▶ _Your objective_:
Every line from the start of the records below to the line containing "same_up_to_contents (Node k" should be retyped exactly, that line included, and no others.

▶ _Data provided_:
(** The same relation stated on the trees themselves. *)
Inductive same_up_to_contents : pytree -> pytree -> Prop :=
| suc_leaf x y : leaf_agree x y -> same_up_to_contents (Leaf x) (Leaf y)
| suc_node k cs1 cs2 :
    Forall2 same_up_to_contents cs1 cs2 ->
    same_up_to_contents (Node k cs1) (Node k cs2).

Lemma same_up_to_contents_flatten :
  forall t1 t2,
    same_up_to_contents t1 t2 ->
    tree_structure t1 = tree_structure t2 /\
    Forall2 leaf_agree (tree_leaves t1) (tree_leaves t2).
Proof.
  fix IH 3.
  intros t1 t2 [x y Hxy | k cs1 cs2 Hcs]; simpl.
  - split; [reflexivity | constructor; [assumption | constructor]].
  - assert (Hall : map tree_structure cs1 = map tree_structure cs2 /\
                   Forall2 leaf_agree (concat (map tree_leaves cs1))
                                      (concat (map tree_leaves cs2))).
    { induction Hcs as [|c1 c2 cs1 cs2 Hc _ IHcs]; simpl.
      - split; [reflexivity | constructor].
      - destruct (IH _ _ Hc) as [Hs Hl], IHcs as [Hss Hll].
        split; [congruence | apply Forall2_app; assumption]. }
    destruct Hall as [-> Hl]; split; [reflexivity | assumption].
Qed.

(** C10.  [hash_pytree] does not look at array contents: two pytrees with
    the same tree structure, whose array leaves agree pairwise in shape
    and dtype and whose other leaves are pairwise equal, get the same
    hash (or both make [hash] raise). *)
Theorem hash_pytree_ignores_contents (t1 t2 : pytree) :
  tree_structure t1 = tree_structure t2 ->
  Forall2 leaf_agree (tree_leaves t1) (tree_leaves t2) ->
  hash_pytree t1 = hash_pytree t2.
Proof.
  intros Hs Hl. unfold hash_pytree, tree_flatten.
  rewrite Hs, (hashable_leaves_agree _ _ Hl). reflexivity.
Qed.

End HashPytree.

Arguments JaxArray {Elem PyVal} shape dtype data.
Arguments PyObj {Elem PyVal} v.
Arguments Leaf {Elem PyVal} l.
Arguments Node {Elem PyVal} k children.
Arguments HShapeDtype {PyVal} shape dtype.
Arguments HObj {PyVal} v.
Arguments TDLeaf : clear implicits.
Arguments TDNode k children : clear implicits.
Arguments tree_leaves {Elem PyVal} t.
Arguments tree_structure {Elem PyVal} t.
Arguments tree_flatten {Elem PyVal} t.
Arguments hashable {Elem PyVal} x.
Arguments hash_pytree {Elem PyVal} py_hash t.
Arguments leaf_agree {Elem PyVal} x y.
Arguments same_up_to_contents {Elem PyVal}.

(** Two pytrees [(array, 5, None)] that differ in the contents of the
    array only, and a stand-in for Python's [hash]. *)
Definition tree_a : pytree Z Z :=
  Node KTuple [Leaf (JaxArray [2] "float32" [1; 2]); Leaf (PyObj 5); Node KNone []].

Definition tree_b : pytree Z Z :=
  Node KTuple [Leaf (JaxArray [2] "float32" [3; 4]); Leaf (PyObj 5); Node KNone []].

Definition toy_hash (p : list (hashable_leaf Z) * treedef) : option Z :=
  Some (fold_right
          (fun h acc => match h with
                        | HShapeDtype shape _ => fold_right Z.mul 31 shape + 7 * acc
                        | HObj v => v + 7 * acc
                        end) 1 (fst p)).

Example tree_a_b_differ : tree_a <> tree_b.
Proof. discriminate. Qed.

Example hash_tree_a : hash_pytree toy_hash tree_a = Some 146.
Proof. reflexivity. Qed.

(** Witness of [hash_pytree_ignores_contents]. *)
Lemma hash_pytree_ignores_contents_witness :
  tree_structure tree_a = tree_structure tree_b /\
  Forall2 leaf_agree (tree_leaves tree_a) (tree_leaves tree_b) /\
  hash_pytree toy_hash tree_a = hash_pytree toy_hash tree_b.
Proof.
  assert (H1 : tree_structure tree_a = tree_structure tree_b) by reflexivity.
  assert (H2 : Forall2 leaf_agree (tree_leaves tree_a) (tree_leaves tree_b)).
  { repeat constructor. }
  split; [exact H1|]. split; [exact H2|].
  exact (hash_pytree_ignores_contents Z Z toy_hash tree_a tree_b H1 H2).
Defined.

▶ _Completed task_:
(** The same relation stated on the trees themselves. *)
Inductive same_up_to_contents : pytree -> pytree -> Prop :=
| suc_leaf x y : leaf_agree x y -> same_up_to_contents (Leaf x) (Leaf y)
| suc_node k cs1 cs2 :
    Forall2 same_up_to_contents cs1 cs2 ->
    same_up_to_contents (Node k cs1) (Node k cs2).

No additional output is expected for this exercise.